MSTU4016-08/Discuss 12
From Studyplace
Hi! Charles Taylor, Emeritus Professor of Philosophy at McGill University and Templeton Prize-winning author of A Secular Age (and of the Social Imaginary reading from History of Communications), will be lecturing at Columbia as part of The Institute for Religion, Culture and Public Life. The lecture is titled The Secular Age in a Global Context. It will be on Wednesday November 19th, 6:15 pm to 8:15 pm at the International Affairs Building, Room 1501. I didn't know where else to place it before Wednesday's class... Please feel free to delete it after the talk is finished. Thanks.
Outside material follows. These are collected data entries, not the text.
(* ===== verification/Start.v ===== *)
(** * Booting a hart: entry.S and start.c

    Every hart starts in machine mode at _entry, gets its part of stack0 and calls
    start(), which prepares the machine-mode registers, asks for timer interrupts
    and drops into main() in supervisor mode.  The C code is a function on the hart
    of Riscv.v; the register accessors are those of riscv.h. *)

From S2P Require Import Prelude State Machine Cstring Kalloc Vm Pagetable Riscv Asm.

(** ** The accessors of riscv.h *)

Definition r_mhartid (c : core) : Z := csr_read Mhartid c.
Definition r_mstatus (c : core) : Z := csr_read Mstatus c.
Definition w_mstatus (x : Z) (c : core) : core := csr_write Mstatus x c.
Definition w_mepc (x : Z) (c : core) : core := csr_write Mepc x c.
Definition w_satp (x : Z) (c : core) : core := csr_write Satp x c.
Definition w_medeleg (x : Z) (c : core) : core := csr_write Medeleg x c.
Definition w_mideleg (x : Z) (c : core) : core := csr_write Mideleg x c.
Definition r_sie (c : core) : Z := csr_read Sie c.
Definition w_sie (x : Z) (c : core) : core := csr_write Sie x c.
Definition w_pmpaddr0 (x : Z) (c : core) : core := csr_write Pmpaddr0 x c.
Definition w_pmpcfg0 (x : Z) (c : core) : core := csr_write Pmpcfg0 x c.
Definition r_mie (c : core) : Z := csr_read Mie c.
Definition w_mie (x : Z) (c : core) : core := csr_write Mie x c.
Definition w_mscratch (x : Z) (c : core) : core := csr_write Mscratch x c.
Definition w_mtvec (x : Z) (c : core) : core := csr_write Mtvec x c.
Definition w_tp (x : Z) (c : core) : core := xset Tp x c.

Definition MSTATUS_MPP_MASK : Z := Z.shiftl 3 11.
Definition MSTATUS_MPP_S : Z := Z.shiftl 1 11.
Definition MSTATUS_MIE : Z := Z.shiftl 1 3.
Definition SIE_SEIE : Z := Z.shiftl 1 9.
Definition SIE_STIE : Z := Z.shiftl 1 5.
Definition SIE_SSIE : Z := Z.shiftl 1 1.
Definition MIE_MTIE : Z := Z.shiftl 1 7.

Definition CLINT : Z := 0x2000000.
Definition CLINT_MTIMECMP (hartid : Z) : Z := CLINT + 0x4000 + 8 * hartid.
Definition CLINT_MTIME : Z := CLINT + 0xBFF8.

(** The addresses the linker gives. *)
Class Symbols := {
  sym_stack0 : Z;
  sym_timer_scratch : Z;
  sym_timervec : Z;
  sym_main : Z;
}.

(** The kernel is linked from KERNBASE on, far above the CLINT, and aligned as the
    sources say. *)
Class SymbolsOk `{Symbols} : Prop := {
  stack0_ok : KERNBASE <= sym_stack0 < PHYSTOP;
  timer_scratch_ok : KERNBASE <= sym_timer_scratch < PHYSTOP /\ sym_timer_scratch mod 8 = 0;
  main_ok : sym_main mod 2 = 0;
}.

Section Boot.
Context `{Symbols}.

(** ** start.c *)

Definition store (a v : Z) (c : core) : core := set_ram (st64 a v (ram c)) c.

Definition timerinit (c : core) : core :=
  let id := s32 (r_mhartid c) in
  let interval := 1000000 in
  let c := store (CLINT_MTIMECMP id) (u64 (ld64 (ram c) CLINT_MTIME + interval)) c in
  let scratch := sym_timer_scratch + 8 * (5 * id) in
  let c := store (scratch + 8 * 3) (CLINT_MTIMECMP id) c in
  let c := store (scratch + 8 * 4) interval c in
  let c := w_mscratch scratch c in
  let c := w_mtvec sym_timervec c in
  let c := w_mstatus (Z.lor (r_mstatus c) MSTATUS_MIE) c in
  w_mie (Z.lor (r_mie c) MIE_MTIE) c.

Definition start (c : core) : core :=
  let x := r_mstatus c in
  let x := Z.land x (Z.lnot MSTATUS_MPP_MASK) in
  let x := Z.lor x MSTATUS_MPP_S in
  let c := w_mstatus x c in
  let c := w_mepc sym_main c in
  let c := w_satp 0 c in
  let c := w_medeleg 0xffff c in
  let c := w_mideleg 0xffff c in
  let c := w_sie (Z.lor (Z.lor (Z.lor (r_sie c) SIE_SEIE) SIE_STIE) SIE_SSIE) c in
  let c := w_pmpaddr0 0x3fffffffffffff c in
  let c := w_pmpcfg0 0xf c in
  let c := timerinit c in
  let id := s32 (r_mhartid c) in
  let c := w_tp (u64 id) c in
  mret c.

(** ** entry.S *)

Definition _entry : list instr := [
  Li Sp sym_stack0;
  Li A0 (1024 * 4);
  Csrr A1 Mhartid;
  Addi A1 A1 1;
  Mul A0 A0 A1;
  Add Sp Sp A0;
  Call (fun c => Some (start c))].

(** ** What booting sets up *)

Lemma merge_bit mask x old n :
  Z.testbit (merge mask x old) n = if Z.testbit mask n then Z.testbit x n else Z.testbit old n.
Proof.
  unfold merge. rewrite Z.lor_spec, Z.land_spec, Z.ldiff_spec.
  destruct (Z.testbit mask n); [by rewrite andb_true_r, andb_false_r, orb_false_r|by rewrite andb_false_r, andb_true_r].
Qed.

(** The registers that supervisor code finds. *)
Record hart_booted (id : Z) (c0 c : core) : Prop := {
  hb_mode : prv c = PS;
  hb_pc : pc c = sym_main;
  hb_sp : xs c Sp = sym_stack0 + 4096 * (id + 1);
  hb_tp : xs c Tp = id;
  hb_satp : csrs c Satp = 0;
  hb_pmp : csrs c Pmpcfg0 = 0xf /\ csrs c Pmpaddr0 = 0x3fffffffffffff;
  hb_interrupts : csrs c Mideleg = 0x222;
  hb_exceptions n : 0 <= n < 16 -> Z.testbit (csrs c Medeleg) n = negb (n =? 11);
  hb_enabled n : n = 1 \/ n = 5 \/ n = 7 \/ n = 9 -> Z.testbit (csrs c Mie) n = true;
  hb_sie : get_bit 1 (csrs c Mstatus) = get_bit 1 (csrs c0 Mstatus);
  hb_mtvec : csrs c Mtvec = sym_timervec;
  hb_timer : timer_ready (CLINT_MTIMECMP id) 1000000 c;
  hb_first : ld64 (ram c) (CLINT_MTIMECMP id) = u64 (ld64 (ram c0) CLINT_MTIME + 1000000);
  hb_ram : untouched (fun a => within (CLINT_MTIMECMP id) 8 a \/ within (sym_timer_scratch + 40 * id) 40 a) (ram c0) (ram c)
}.

(** start() is called on the hart's own stack. *)
Lemma entry_calls `{!SymbolsOk} c :
  prv c = PM -> 0 <= csrs c Mhartid < Z.of_nat NCPU ->
  exists f, execute _entry c = Some (start (set_xs f c)) /\ f Sp = sym_stack0 + 4096 * (csrs c Mhartid + 1).
Proof.
  intros Hp Hid. set (id := csrs c Mhartid) in *. pose proof stack0_ok as Hs. change (Z.of_nat NCPU) with 8 in Hid.
  unfold PHYSTOP, KERNBASE in Hs.
  set (f1 := fset Sp (u64 sym_stack0) (xs c)). set (f2 := fset A0 (1024 * 4) f1). set (f3 := fset A1 id f2).
  unfold _entry. rewrite (execute_cons (Li Sp sym_stack0) _ c (set_xs f1 c) eq_refl).
  rewrite (execute_cons (Li A0 (1024 * 4)) _ (set_xs f1 c) (set_xs f2 c) eq_refl).
  erewrite (execute_cons (Csrr A1 Mhartid) _ _ (set_xs f3 c)); [|cbn [step prv set_xs]; rewrite Hp; reflexivity].
  set (f4 := fset A1 (u64 (id + 1)) f3). rewrite (execute_cons (Addi A1 A1 1) _ (set_xs f3 c) (set_xs f4 c) eq_refl).
  set (f5 := fset A0 (u64 (1024 * 4 * u64 (id + 1))) f4). rewrite (execute_cons (Mul A0 A0 A1) _ (set_xs f4 c) (set_xs f5 c) eq_refl).
  set (f6 := fset Sp (u64 (u64 sym_stack0 + u64 (1024 * 4 * u64 (id + 1)))) f5).
  rewrite (execute_cons (Add Sp Sp A0) _ (set_xs f5 c) (set_xs f6 c) eq_refl). exists f6. split; [reflexivity|].
  change (f6 Sp) with (u64 (u64 sym_stack0 + u64 (1024 * 4 * u64 (id + 1)))).
  rewrite (u64_small (id + 1)), (u64_small (1024 * 4 * _)), (u64_small sym_stack0), u64_small; lia.
Qed.

Definition set_csrs (f : csr -> Z) (c : core) : core := mkcore (xs c) f (prv c) (pc c) (synced c) (ram c).

(** The registers before timerinit(). *)
Definition prepared (f : csr -> Z) : csr -> Z :=
  fset Pmpcfg0 0xf (fset Pmpaddr0 0x3fffffffffffff
  (fset Mie (merge SINTS (Z.lor (Z.lor (Z.lor (Z.land (f Mie) SINTS) SIE_SEIE) SIE_STIE) SIE_SSIE) (f Mie))
  (fset Mideleg SINTS (fset Medeleg 0xf7ff (fset Satp 0 (fset Mepc (sym_main - sym_main mod 2)
  (fset Mstatus (Z.lor (Z.land (f Mstatus) (Z.lnot MSTATUS_MPP_MASK)) MSTATUS_MPP_S) f))))))).

(** ... and after it. *)
Definition timer_csrs (sc : Z) (f : csr -> Z) : csr -> Z :=
  fset Mie (Z.lor (f Mie) MIE_MTIE) (fset Mstatus (Z.lor (f Mstatus) MSTATUS_MIE) (fset Mtvec sym_timervec (fset Mscratch sc f))).

Definition timer_ram (id sc : Z) (m : gmap Z Z) : gmap Z Z :=
  st64 (sc + 32) 1000000 (st64 (sc + 24) (CLINT_MTIMECMP id) (st64 (CLINT_MTIMECMP id) (u64 (ld64 m CLINT_MTIME + 1000000)) m)).

Lemma timerinit_eq id c :
  s32 (csrs c Mhartid) = id ->
  timerinit c = set_ram (timer_ram id (sym_timer_scratch + 40 * id) (ram c)) (set_csrs (timer_csrs (sym_timer_scratch + 40 * id) (csrs c)) c).
Proof.
  intros Hid. unfold timerinit, r_mhartid. cbn [csr_read]. rewrite Hid. replace (8 * (5 * id)) with (40 * id) by lia. reflexivity.
Qed.

Lemma start_eq id c :
  s32 (csrs c Mhartid) = id -> 0 <= id ->
  start c = mret (set_xs (fset Tp (u64 id) (xs c)) (set_synced false
    (set_ram (timer_ram id (sym_timer_scratch + 40 * id) (ram c))
      (set_csrs (timer_csrs (sym_timer_scratch + 40 * id) (prepared (csrs c))) c)))).
Proof.
  intros Hid H0. set (c1 := set_synced false (set_csrs (prepared (csrs c)) c)).
  change (start c) with (mret (w_tp (u64 (s32 (r_mhartid (timerinit c1)))) (timerinit c1))).
  rewrite (timerinit_eq id c1) by exact Hid. unfold w_tp. rewrite xset_ne by done.
  change (r_mhartid _) with (csrs c Mhartid). rewrite Hid. reflexivity.
Qed.

(** mret finds supervisor mode in MPP. *)
Lemma start_mpp x :
  mpp (Z.lor (Z.lor (Z.land x (Z.lnot MSTATUS_MPP_MASK)) MSTATUS_MPP_S) MSTATUS_MIE) = 1.
Proof.
  unfold mpp. apply Z.bits_inj'. intros n Hn. rewrite Z.land_spec, Z.shiftr_spec, !Z.lor_spec, Z.land_spec, Z.lnot_spec by lia.
  destruct (decide (n < 2)) as [|Hge].
  - assert (n = 0 \/ n = 1) as [-> | ->] by lia; cbn -[Z.testbit]; [|rewrite andb_false_r; reflexivity].
    change (Z.testbit MSTATUS_MPP_S 11) with true. by rewrite orb_true_r.
  - rewrite !(Z.bits_above_log2 3 n), (Z.bits_above_log2 1 n) by (cbn; lia). apply andb_false_r.
Qed.

Lemma start_sie b x :
  get_bit 1 (set_mpp 0 (set_bit 7 true (set_bit 3 b (Z.lor (Z.lor (Z.land x (Z.lnot MSTATUS_MPP_MASK)) MSTATUS_MPP_S) MSTATUS_MIE)))) = get_bit 1 x.
Proof.
  rewrite get_bit_set_mpp, !get_set_bit_ne by lia. unfold get_bit. rewrite !Z.lor_spec, Z.land_spec, Z.lnot_spec by lia.
  cbn. by rewrite !orb_false_r, andb_true_r.
Qed.

Lemma timer_ram_untouched id sc m :
  untouched (fun a => within (CLINT_MTIMECMP id) 8 a \/ within sc 40 a) m (timer_ram id sc m).
Proof. intros a Ha. unfold timer_ram, within in *. by rewrite !ld8_st64_ne by lia. Qed.

Lemma timer_ram_ready `{!SymbolsOk} id m :
  0 <= id < 8 -> let sc := sym_timer_scratch + 40 * id in let m' := timer_ram id sc m in
  ld64 m' (sc + 24) = CLINT_MTIMECMP id /\ ld64 m' (sc + 32) = 1000000 /\
  ld64 m' (CLINT_MTIMECMP id) = u64 (ld64 m CLINT_MTIME + 1000000).
Proof.
  intros Hid sc m'. pose proof timer_scratch_ok as [Hts _]. unfold PHYSTOP, KERNBASE in Hts.
  assert (0x2004000 <= CLINT_MTIMECMP id < 0x2004040) by (unfold CLINT_MTIMECMP, CLINT; lia). unfold m', timer_ram. split_and!.
  - rewrite ld64_st64_ne, ld64_st64 by lia. apply u64_small. lia.
  - by rewrite ld64_st64.
  - rewrite !ld64_st64_ne, ld64_st64 by (unfold sc; lia). apply Z.mod_mod. discriminate.
Qed.

Lemma prepared_mie x n : n = 1 \/ n = 5 \/ n = 7 \/ n = 9 ->
  Z.testbit (Z.lor (merge SINTS (Z.lor (Z.lor (Z.lor (Z.land x SINTS) SIE_SEIE) SIE_STIE) SIE_SSIE) x) MIE_MTIE) n = true.
Proof.
  intros Hn. rewrite Z.lor_spec, merge_bit, !Z.lor_spec. destruct Hn as [->|[->|[->| ->]]]; cbn; by rewrite ?orb_true_r.
Qed.

Lemma delegated n : 0 <= n < 16 -> Z.testbit 0xf7ff n = negb (n =? 11).
Proof.
  intros Hn. assert (Forall (fun n => Z.testbit 0xf7ff n = negb (n =? 11)) (seqZ 0 16)) as Hf by (apply (bool_decide_unpack _); reflexivity).
  rewrite Forall_forall in Hf. apply Hf, elem_of_seqZ. lia.
Qed.

Lemma start_booted `{!SymbolsOk} id c :
  csrs c Mhartid = id -> 0 <= id < Z.of_nat NCPU -> xs c Sp = sym_stack0 + 4096 * (id + 1) ->
  hart_booted id c (start c).
Proof.
  intros Eid Hid Hsp. change (Z.of_nat NCPU) with 8 in Hid. pose proof timer_scratch_ok as [Hts Hal]. unfold PHYSTOP, KERNBASE in Hts.
  rewrite (start_eq id c) by (rewrite ?Eid, ?s32_small; lia). set (sc := sym_timer_scratch + 40 * id).
  destruct (timer_ram_ready id (ram c) Hid) as (R24 & R32 & Rt). fold sc in R24, R32, Rt.
  assert (Ht : 0x2004000 <= CLINT_MTIMECMP id < 0x2004040 /\ CLINT_MTIMECMP id mod 8 = 0) by (unfold CLINT_MTIMECMP, CLINT; split; [lia|dlia]).
  split; try reflexivity.
  - change (priv_of (mpp (Z.lor (Z.lor (Z.land (csrs c Mstatus) (Z.lnot MSTATUS_MPP_MASK)) MSTATUS_MPP_S) MSTATUS_MIE)) = PS). by rewrite start_mpp.
  - change (sym_main - sym_main mod 2 = sym_main). rewrite main_ok. lia.
  - exact Hsp.
  - change (u64 id = id). apply u64_small. lia.
  - by split.
  - intros n Hn. by apply delegated.
  - intros n Hn. by apply prepared_mie.
  - apply start_sie.
  - split; [|exact R24|exact R32|split_and!; lia| |reflexivity]; change (csrs _ Mscratch) with sc; unfold sc; [split_and!; [lia|lia|dlia]|lia].
  - exact Rt.
  - apply timer_ram_untouched.
Qed.

(** C28: A hart that starts at _entry in machine mode reaches main() in supervisor mode with its
    own 4096 bytes of stack0, its number in tp, paging off, all of memory open to it, every
    supervisor interrupt and every exception but a call from machine mode delegated, the
    interrupt sources enabled, and the clock armed: the comparison register holds the time plus
    one interval and timervec finds its scratch words; no other memory is touched. *)
Theorem hart_boots `{!SymbolsOk} c :
  prv c = PM -> 0 <= csrs c Mhartid < Z.of_nat NCPU ->
  exists c', execute _entry c = Some c' /\ hart_booted (csrs c Mhartid) c c'.
Proof.
  intros Hp Hid. destruct (entry_calls c Hp Hid) as (f & R & Hsp). eexists. split; [exact R|].
  destruct (start_booted (csrs c Mhartid) (set_xs f c) eq_refl Hid Hsp) as []. by split.
Qed.

End Boot.

Definition symbols0 : Symbols :=
  {| sym_stack0 := 0x80008000; sym_timer_scratch := 0x80010000; sym_timervec := 0x80005000; sym_main := 0x80000100 |}.

Lemma symbols0_ok : @SymbolsOk symbols0.
Proof. split; vm_compute; intuition congruence. Qed.

Definition reset_core (id : Z) : core :=
  mkcore (fun _ => 0) (fun k => match k with Mhartid => id | _ => 0 end) PM 0x80000000 true (st64 CLINT_MTIME 77 ∅).

Lemma hart_boots_witness :
  exists c', execute (@_entry symbols0) (reset_core 3) = Some c' /\ prv c' = PS /\ pc c' = 0x80000100 /\
    xs c' Sp = 0x8000c000 /\ xs c' Tp = 3 /\ ld64 (ram c') (CLINT_MTIMECMP 3) = 1000077.
Proof.
  destruct (@hart_boots symbols0 symbols0_ok (reset_core 3)) as (c' & R & []); [reflexivity|split; vm_compute; congruence|].
  exists c'. split; [exact R|]. split; [done|]. split; [done|]. split; [done|]. split; [done|].
  etrans; [eassumption|]. vm_compute. reflexivity.
Defined.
Dino.
November 19
Interrogating the Media II: Communication and Systemic Change, circa 1930
- Discussion Question
- Discussion leader: Tina Yuan
- Required Readings
- Ernest W. Burgess, "Communication," The American Journal of Sociology, Vol. 34, No. 1 (Jul. 1928), Read pp. 117-129; Vol. 34, No. 6 (May, 1929), Read pp. 1072-1080; and Vol. 35, No. 6 (May 1930), Read pp. 991-1001.
- Supplemental Reading
Contents |
[edit] About the author--Ernest W. Burgess
Burgess played a central role in defining the urban research program of the "Chicago school" of sociology. Burgess and his fellow researcher, Robert E. Park, developed a theory of urban ecology which proposed that cities were environments analogous to those found in nature, governed by many of the same forces of Darwinian evolution that affected natural ecosystems.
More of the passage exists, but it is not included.